TASK TO CARRY OUT => Only one stretch of the listing below is wanted. Begin at the line that has "Dict.get k (group_by", stop after the line that has "assert (Hk : In", and repeat every line in between exactly.

RECORDS SUPPLIED =>
(** X15: a unique file is filed with the duplicates when its extension is
    ["duplicate"]. For a visible name [stem.duplicate] the label of the
    extension is ["duplicate-files"], the label reserved for duplicates; in
    a run from iteration 0 such a file, alone in its size group, ends in
    that bucket. *)
Theorem duplicate_extension_collides (sha256_hexdigest : list byte -> string)
    (fs : file -> option (list byte)) (fuel : nat) (src : Dict.t pykey)
    (dst : Dict.t string) (r : result) (stem : string) (k : pykey) :
  stem <> EmptyString ->
  is_hidden_file stem = false ->
  occurs "/"%char stem = false ->
  find_duplicate_files sha256_hexdigest fs fuel src dst 0 = Some r ->
  In (k, [(stem ++ ".duplicate")%string]) src ->
  extension_label (stem ++ ".duplicate")%string = "duplicate-files"
  /\ In (stem ++ ".duplicate")%string
        (Dict.get "duplicate-files" (destination r)).
Proof.
  intros Hne Hh Hs Hrun Hin.
  assert (E : extension_label (stem ++ ".duplicate")%string = "duplicate-files").
  { rewrite extension_label_visible.
    - unfold label_of_text_after_final_dot.
      now rewrite (text_after_final_dot_present stem "duplicate" eq_refl).
    - now rewrite is_hidden_file_app.
    - rewrite occurs_app, Hs. reflexivity. }
  split; [exact E|]. rewrite <- E.
  apply (run_keeps_singletons sha256_hexdigest fs fuel src dst r _ Hrun).
  apply In_singletons. now exists k.
Qed.

(** * Scanning the directory *)

Lemma group_by_cons key f l d :
  group_by key (f :: l) d = group_by key l (Dict.append (key f) f d).
Proof. reflexivity. Qed.

Lemma files_group_by key l d :
  Permutation (Dict.files (group_by key l d)) (Dict.files d ++ l).
Proof.
  revert d. induction l as [|f l IH]; intros d.
  - simpl. now rewrite app_nil_r.
  - rewrite group_by_cons, IH. unfold Dict.append.
    rewrite files_extend, <- app_assoc. reflexivity.
Qed.

Lemma get_group_by key l d k :
  Dict.get k (group_by key l d) =
  Dict.get k d ++ filter (fun f => key_eqb k (key f)) l.
Proof.
  revert d. induction l as [|f l IH]; intros d.
  - simpl. now rewrite app_nil_r.
  - rewrite group_by_cons, IH. unfold Dict.append. rewrite get_extend.
    cbn [filter]. destruct (key_eqb k (key f)); [|reflexivity].
    now rewrite <- app_assoc.
Qed.

Lemma NoDup_keys_group_by key l d :
  NoDup (Dict.keys d) -> NoDup (Dict.keys (group_by key l d)).
Proof.
  revert d. induction l as [|f l IH]; intros d Hd; [assumption|].
  rewrite group_by_cons. apply IH. now apply NoDup_keys_extend.
Qed.

Lemma keys_group_by key l d k :
  In k (Dict.keys (group_by key l d)) ->
  In k (Dict.keys d) \/ exists f, In f l /\ k = key f.
Proof.
  revert d. induction l as [|f l IH]; intros d Hk; [now left|].
  rewrite group_by_cons in Hk. apply IH in Hk.
  destruct Hk as [Hk|(f' & Hf' & E)].
  - unfold Dict.append in Hk. rewrite keys_extend in Hk.
    destruct (existsb (key_eqb (key f)) (Dict.keys d)); [now left|].
    apply in_app_iff in Hk. destruct Hk as [Hk|[<-|[]]]; [now left|].
    right. exists f. split; [now left | reflexivity].
  - right. exists f'. split; [now right | assumption].
Qed.

(** The groups of a table built by grouping a list. *)
Lemma group_by_In key l k g :
  In (k, g) (group_by key l []) ->
  g = filter (fun f => key_eqb k (key f)) l /\ g <> [].
Proof.
  intros Hin.
  assert (Hnd : NoDup (Dict.keys (group_by key l [])))
    by (apply NoDup_keys_group_by; constructor).
  pose proof (get_In _ _ _ Hnd Hin) as Hg. rewrite get_group_by in Hg.
  cbn [Dict.get app] in Hg.
  assert (Hk : In k (Dict.keys (group_by key l []))).
  { change k with (fst (k, g)). now apply in_map. }
  apply keys_group_by in Hk. destruct Hk as [[]|(f & Hf & E)].
  split; [now symmetry|].
  intros ->. assert (Hin' : In f (filter (fun f => key_eqb k (key f)) l)).
  { apply filter_In. split; [assumption|]. subst k. apply key_eqb_refl. }
  now rewrite Hg in Hin'.
Qed.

EXERCISE ANSWER =>
  Dict.get k (group_by key l d) =
  Dict.get k d ++ filter (fun f => key_eqb k (key f)) l.
Proof.
  revert d. induction l as [|f l IH]; intros d.
  - simpl. now rewrite app_nil_r.
  - rewrite group_by_cons, IH. unfold Dict.append. rewrite get_extend.
    cbn [filter]. destruct (key_eqb k (key f)); [|reflexivity].
    now rewrite <- app_assoc.
Qed.

Lemma NoDup_keys_group_by key l d :
  NoDup (Dict.keys d) -> NoDup (Dict.keys (group_by key l d)).
Proof.
  revert d. induction l as [|f l IH]; intros d Hd; [assumption|].
  rewrite group_by_cons. apply IH. now apply NoDup_keys_extend.
Qed.

Lemma keys_group_by key l d k :
  In k (Dict.keys (group_by key l d)) ->
  In k (Dict.keys d) \/ exists f, In f l /\ k = key f.
Proof.
  revert d. induction l as [|f l IH]; intros d Hk; [now left|].
  rewrite group_by_cons in Hk. apply IH in Hk.
  destruct Hk as [Hk|(f' & Hf' & E)].
  - unfold Dict.append in Hk. rewrite keys_extend in Hk.
    destruct (existsb (key_eqb (key f)) (Dict.keys d)); [now left|].
    apply in_app_iff in Hk. destruct Hk as [Hk|[<-|[]]]; [now left|].
    right. exists f. split; [now left | reflexivity].
  - right. exists f'. split; [now right | assumption].
Qed.

(** The groups of a table built by grouping a list. *)
Lemma group_by_In key l k g :
  In (k, g) (group_by key l []) ->
  g = filter (fun f => key_eqb k (key f)) l /\ g <> [].
Proof.
  intros Hin.
  assert (Hnd : NoDup (Dict.keys (group_by key l [])))
    by (apply NoDup_keys_group_by; constructor).
  pose proof (get_In _ _ _ Hnd Hin) as Hg. rewrite get_group_by in Hg.
  cbn [Dict.get app] in Hg.
  assert (Hk : In k (Dict.keys (group_by key l []))).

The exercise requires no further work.